目的 探讨PRKCB1基因 rs3760106变异与2型糖尿病终末期肾病（ESRD）的关系。方法 选取上海地区汉族174例2型糖尿病终末期肾病（DN-ESRD组）和228例糖尿病无肾病患者（DN-0组）为研究对象。采用Taqman探针法检测rs3760106（C/T）基因型，对两组基因型、等位基因频率分布及临床变量进行比较分析。结果 DN-0组与DN-ESRD组rs3760106基因型和等位基因频率分布的差异均有统计学意义（P<0.05）；与CC基因型相比，CT+TT基因型携带者发生DN-ESRD的风险显著增高，OR(95%CI)为2.14(1.18~3.87）(P<0.05)。校正性别、糖尿病发病年龄和体质量指数（BMI）后，CT+TT基因型携带者发生DN-ESRD的风险依然存在，OR(95%CI)为2.47(1.03~5.94）(P<0.05)。在DN-0组或DN-ESRD组，与CC基因型相比，CT+TT基因型携带者的空腹血糖（FPG）水平显著增加（P<0.05）或呈增高趋势（P>0.05）。
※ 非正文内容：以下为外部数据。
(* ===== verification/Reload.v ===== *)
(** * aborad: reloading the configuration

    Models [services/aborad/src/reload.rs]: re-reading the file, what is applied
    at once and what needs a restart, the token store, and the list of changes.
    The records to be logged are returned with their levels. *)

From S2P Require Import Prelude Str World Log Types Config Tokens Helper State AppState.

Inductive ReloadSource := File (path : str) | Builtin.
Definition file_path (s : ReloadSource) : option str :=
  match s with File p => Some p | Builtin => None end.

(** A record for the log. *)
Definition note : Type := Level * str.

Section changes.
Context {T : TomlValue}.

Definition policy_debug (p : RebootPolicy) : str :=
  match p with Ask => "Ask" | Always => "Always" | Never => "Never" end.

(** One entry when [a] and [b] differ. *)
Definition changed {A : Type} `{EqDecision A} (a b : A) (text : str) : list str :=
  if decide (a = b) then [] else [text].

Definition changed_settings (p f : Config) : list str :=
  changed (hostname (system p)) (hostname (system f))
    ("[system] hostname = " ++ default ("-" : str) (hostname (system f)))
  ++ changed (description (system p)) (description (system f)) ("system description changed" : str)
  ++ changed (channel (Config.updates p)) (channel (Config.updates f))
       ("[updates] channel = " ++ channel_to_string (channel (Config.updates f)))
  ++ changed (automatic (Config.updates p)) (automatic (Config.updates f))
       ("[updates] automatic = " ++ bool_to_string (automatic (Config.updates f)))
  ++ changed (check_interval (Config.updates p)) (check_interval (Config.updates f))
       ("[updates] check_interval = " ++ check_interval (Config.updates f))
  ++ changed (reboot_policy (Config.updates p)) (reboot_policy (Config.updates f))
       ("[updates] reboot_policy = " ++ policy_debug (reboot_policy (Config.updates f)))
  ++ changed (m_enabled (maintenance p)) (m_enabled (maintenance f))
       ("[maintenance] enabled = " ++ bool_to_string (m_enabled (maintenance f)))
  ++ changed (windows (maintenance p)) (windows (maintenance f))
       ("[maintenance] " ++ dec_nat (length (windows (maintenance f))) ++ " window(s)")
  ++ changed (require_authentication (security p)) (require_authentication (security f))
       ("[security] require_authentication = " ++ bool_to_string (require_authentication (security f)))
  ++ changed (token_file (security p)) (token_file (security f))
       ("[security] token_file = " ++ default ("unset" : str) (token_file (security f)))
  ++ changed (log_level (logging p)) (log_level (logging f))
       ("[logging] level = " ++ level_to_string (log_level (logging f)))
  ++ changed (max_payload_bytes (api p)) (max_payload_bytes (api f))
       ("[api] max_payload_bytes = " ++ dec (max_payload_bytes (api f)))
  ++ changed (request_timeout_secs (api p)) (request_timeout_secs (api f))
       ("[api] request_timeout_secs = " ++ dec (request_timeout_secs (api f))).

Definition restart_required (p f : Config) : list str :=
  changed (listen_addr (remote p)) (listen_addr (remote f))
    ("[remote] listen_addr " ++ listen_addr (remote p) ++ " -> " ++ listen_addr (remote f)
     ++ " (restart required)")
  ++ changed (base_path (api p)) (base_path (api f))
       ("[api] base_path " ++ base_path (api p) ++ " -> " ++ base_path (api f) ++ " (restart required)")
  ++ changed (log_format (logging p)) (log_format (logging f)) ("log format change requires a restart" : str).

End changes.

Section reload.
Context {env : Env} {T : TomlValue} {toml : ConfigToml} {token_toml : TokenToml}.

(** The state after a reload, the records, and whether the thread panicked on
    the way (which leaves what was already done). *)
Record Reloaded := mkReloaded { after : AppState; notes : list note; panicked : bool }.

Definition reload_note (l : Level) (text : str) : note := (l, "config reload: " ++ text).

Definition loaded_note (path : str) (size : nat) (previous_not_empty : bool) : str :=
  if (size =? 0)%nat then "token file contains no tokens; all requests will be rejected with 401"
  else if previous_not_empty then dec_nat size ++ " token(s) reloaded from " ++ path
  else "token authentication enabled (" ++ dec_nat size ++ " token(s) from " ++ path ++ ")".

Definition refresh_tokens (s : AppState) : io Reloaded :=
  let previous_not_empty := match tokens s with Some st => negb (is_empty st) | None => false end in
  match token_file (security (config s)) with
  | None =>
      mret (match tokens s with
            | Some _ => mkReloaded (set_tokens None s)
                [reload_note Info "token authentication disabled (no token_file)"] false
            | None => mkReloaded s [] false
            end)
  | Some path =>
      r ← Tokens.load path;
      mret (match r with
            | Panic => mkReloaded s [] true
            | Ret (Ok st) => mkReloaded (set_tokens (Some st) s)
                [reload_note Info (loaded_note path (len st) previous_not_empty)] false
            | Ret (Err e) => mkReloaded s
                [reload_note Warn ("token file " ++ path ++ " could not be loaded ("
                   ++ token_error_to_string e ++ "); keeping the previous token store")] false
            end)
  end.

(** The fresh configuration in place of the previous one; the token store is
    still the previous one. *)
Definition level_changed (previous fresh : Config) : bool :=
  negb (bool_decide (log_level (logging previous) = log_level (logging fresh))).
Definition swap_config (fresh : Config) (s : AppState) : AppState :=
  set_config fresh (if level_changed (config s) fresh then set_log_level (log_level (logging fresh)) s else s).

Definition apply_reload (fresh : Config) (s : AppState) : io Reloaded :=
  let previous := config s in
  let restart := restart_required previous fresh in
  let changes := changed_settings previous fresh in
  r ← refresh_tokens (swap_config fresh s);
  if panicked r then mret r
  else
    mret (mkReloaded (after r)
      (notes r ++
       if bool_decide (changes = []) && bool_decide (restart = [])
       then [(Info, "config reload applied; configuration unchanged" : str)]
       else (reload_note Info <$> changes) ++ (reload_note Warn <$> restart)
            ++ [(Info, "config reload applied (log level "
                       ++ level_to_string (log_level (logging fresh))
                       ++ (if level_changed previous fresh then " changed" else " unchanged") ++ ")")])
      false).

Definition reload (s : AppState) (source : ReloadSource) : io Reloaded :=
  match source with
  | Builtin => mret (mkReloaded s
      [(Info, "config reload requested but no configuration file exists (compiled-in defaults in use)" : str)] false)
  | File path =>
      fresh ← Config.load path;
      match fresh with
      | Ok fresh => apply_reload fresh s
      | Err e => mret (mkReloaded s
          [(Warn, "config reload from " ++ path ++ " failed: " ++ config_error_to_string e
                  ++ "; keeping the previous configuration")] false)
      end
  end.

(** ** Watching

    [signal_and_watch_loop] of [main.rs]. *)

(** Modification time and length; only files have one here. *)
Definition fingerprint (path : str) : io (option (N * N)) :=
  m ← metadata path;
  mret (match m with
        | Ok (Regular bytes _ mtime) => Some (mtime, N.of_nat (length bytes))
        | _ => None
        end).
Definition fingerprint_opt (path : option str) : io (option (N * N)) :=
  match path with Some p => fingerprint p | None => mret None end.

Record Watch := mkWatch { config_seen : option (N * N); token_seen : option (N * N) }.

(** What wakes the loop. A delivered [SIGHUP] is received, and then its branch
    waits forever ([pending().await]): it never completes. *)
Inductive wake := CtrlC | Terminate | Hangup | WatchTick.

Inductive watch_step_result :=
| Continue (w : Watch) (s : AppState)
| Shutdown.

Definition or_else {A : Type} (a b : option A) : option A := match a with Some _ => a | None => b end.

Definition watch_step (source : ReloadSource) (k : wake) (wt : Watch) (s : AppState)
    : io watch_step_result :=
  match k with
  | CtrlC | Terminate => mret Shutdown
  | Hangup => mret (Continue wt s)
  | WatchTick =>
      config_now ← fingerprint_opt (file_path source);
      token_now ← fingerprint_opt (token_file (security (config s)));
      let changed := negb (bool_decide (config_now = config_seen wt))
                     || negb (bool_decide (token_now = token_seen wt)) in
      let wt := mkWatch (or_else config_now (config_seen wt)) (or_else token_now (token_seen wt)) in
      if changed then
        r ← reload s source;
        (* a panic ends the task; dropping the sender shuts the server down *)
        mret (if panicked r then Shutdown else Continue wt (after r))
      else mret (Continue wt s)
  end.

Fixpoint watch_run (source : ReloadSource) (ks : list wake) (wt : Watch) (s : AppState)
    : io watch_step_result :=
  match ks with
  | [] => mret (Continue wt s)
  | k :: ks =>
      r ← watch_step source k wt s;
      match r with
      | Shutdown => mret Shutdown
      | Continue wt s => watch_run source ks wt s
      end
  end.

End reload.

(** ** Lemmas *)

Lemma changed_nil {A : Type} `{EqDecision A} (a b : A) t : changed a b t = [] ↔ a = b.
Proof. unfold changed. by case_decide. Qed.

Lemma app_nil_iff {A : Type} (l k : list A) : l ++ k = [] ↔ l = [] ∧ k = [].
Proof. split; [apply app_eq_nil|by intros [-> ->]]. Qed.

Section lemmas.
Context {env : Env} {T : TomlValue} {toml : ConfigToml} {token_toml : TokenToml}.

Lemma swap_config_spec fresh s :
  config (swap_config fresh s) = fresh ∧ updates (swap_config fresh s) = updates s
  ∧ tokens (swap_config fresh s) = tokens s
  ∧ (level_rank s = as_rank (log_level (logging (config s))) →
     level_rank (swap_config fresh s) = as_rank (log_level (logging fresh))).
Proof.
  unfold swap_config, level_changed. split; [done|].
  destruct (bool_decide _) eqn:E; bool_norm; simpl; [rewrite <-E|]; done.
Qed.

Lemma refresh_tokens_inv s w r w' :
  refresh_tokens s w = (r, w') →
  config (after r) = config s ∧ updates (after r) = updates s ∧ level_rank (after r) = level_rank s
  ∧ match token_file (security (config s)) with
    | None => panicked r = false ∧ tokens (after r) = None
    | Some path => ∃ x w1, Tokens.load path w = (x, w1) ∧
        match x with
        | Ret (Ok st) => panicked r = false ∧ tokens (after r) = Some st
        | Ret (Err _) => panicked r = false ∧ tokens (after r) = tokens s
        | Panic => panicked r = true ∧ tokens (after r) = tokens s
        end
    end.
Proof.
  unfold refresh_tokens. destruct (token_file _) as [path|].
  - intros H. step_in H as x w1 E. injection H as <- <-.
    destruct x as [[st|e]|]; split_and!; try done; eexists _, _; by split.
  - intros [= <- <-]. by destruct (tokens s) eqn:E.
Qed.
End lemmas.

(** ** Properties *)

Section properties.
Context {env : Env} {T : TomlValue} {toml : ConfigToml} {token_toml : TokenToml}.

(** The changes reported are the changes: the lists are empty exactly when
    the two configurations agree on every setting that takes effect without, and
    with, a restart. *)
Theorem changes_complete (p f : Config) :
  (changed_settings p f = [] ∧ restart_required p f = [] ↔
     system p = system f
     ∧ (channel (Config.updates p) = channel (Config.updates f) ∧ automatic (Config.updates p) = automatic (Config.updates f)
        ∧ check_interval (Config.updates p) = check_interval (Config.updates f)
        ∧ reboot_policy (Config.updates p) = reboot_policy (Config.updates f))
     ∧ maintenance p = maintenance f ∧ listen_addr (remote p) = listen_addr (remote f)
     ∧ security p = security f ∧ logging p = logging f ∧ api p = api f).
Proof.
  unfold changed_settings, restart_required. rewrite !app_nil_iff, !changed_nil.
  destruct (system p), (system f), (maintenance p), (maintenance f), (security p), (security f),
    (logging p), (logging f), (api p), (api f). simpl. naive_solver.
Qed.


(** What the watch loop reacts to. A tick reloads exactly when the
    fingerprint of the configuration or the token file is not the one last seen,
    and is otherwise without effect; [SIGINT] and [SIGTERM] stop the daemon; and
    hang-up signals, however many, change nothing: they never reload. *)
Theorem watch_spec source wt s (n : nat) w :
  watch_run source (replicate n Hangup) wt s w = (Continue wt s, w)
  ∧ watch_step source Terminate wt s w = (Shutdown, w)
  ∧ (∀ r w', watch_step source WatchTick wt s w = (r, w') →
       let c := fst (fingerprint_opt (file_path source) w) in
       let t := fst (fingerprint_opt (token_file (security (config s)))
                       (snd (fingerprint_opt (file_path source) w))) in
       if bool_decide (c = config_seen wt) && bool_decide (t = token_seen wt)
       then r = Continue wt s
       else ∃ x w1, reload s source w1 = (x, w')
            ∧ r = (if panicked x then Shutdown
                   else Continue (mkWatch (or_else c (config_seen wt)) (or_else t (token_seen wt))) (after x))).
Proof.
  split; [|split; [done|]].
  - induction n as [|n IH]; [done|]. simpl. unfold mbind, io_bind. simpl. exact IH.
  - intros r w' H c t. unfold watch_step in H. step_in H as c1 w1 E1. step_in H as t1 w2 E2.
    assert (Hc : c = c1) by (unfold c; by rewrite E1).
    assert (Ht : t = t1) by (unfold t; rewrite E1; simpl; by rewrite E2). clearbody c t. subst c1 t1.
    destruct (bool_decide (c = _)) eqn:Hb1, (bool_decide (t = _)) eqn:Hb2; cbn [negb orb andb] in *;
      try (step_in H as x w3 E3; injection H as <- <-; eauto).
    injection H as <- <-. bool_norm. subst c t. destruct wt as [[] []]; done.
Qed.

End properties.

(** ** Examples *)

Definition reload_world : world :=
  mkWorld {[ ("/c.toml" : str) := Regular "x" 420 0 ]} 0 [].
结论 上海地区汉族人2型糖尿病PRKCB1基因rs3760106T等位基因携带者的ESRD发病风险显著增高。

Objective To explore the relationship between the rs3760106 (C/T) variation of protein kinase C-β gene (PRKCB1) and type 2 diabetic end-stage renal disease (ESRD). Methods Shanghai Han patients with type 2 diabetes were selected and divided into the end-stage renal disease of diabetic nephropathy group (DN-ESRD group)(n=174) and non-diabetic nephropathy group (the DN-0 group)(n=228). The genotypes of rs3760106 were detected by the Taqman PCR assay. Frequencies of genotypes and alleles of rs3760106, as well as clinical characteristics of two groups were compared and analyzed. Results The differences of frequencies of genotypes and alleles of rs3760106 of the DN-0 group and DN-ESRD group were statistically significant (P<0.05). The risk of incidence of DN-ESRD for people with CT+TT genotype significantly increased with OR of 2.14 (95%CI, 1.18-3.87). After sex, onset age of diabetes, and BMI correction, the risk of incidence of DN-ESRD for people with CT+TT genotype still existed. For the DN-0 group or DN-ESRD group, the fasting plasma glucose (FPG) level of people with CT+TT genotype was significantly higher than that of people with CC genotype (P<0.05) or had an increasing tendency (P>0.05). Conclusion The risk of incidence of ESRD for Shanghai Han patients with type 2 diabetes mellitus who carry T allele of rs3760106 of PRKCB1 gene is high.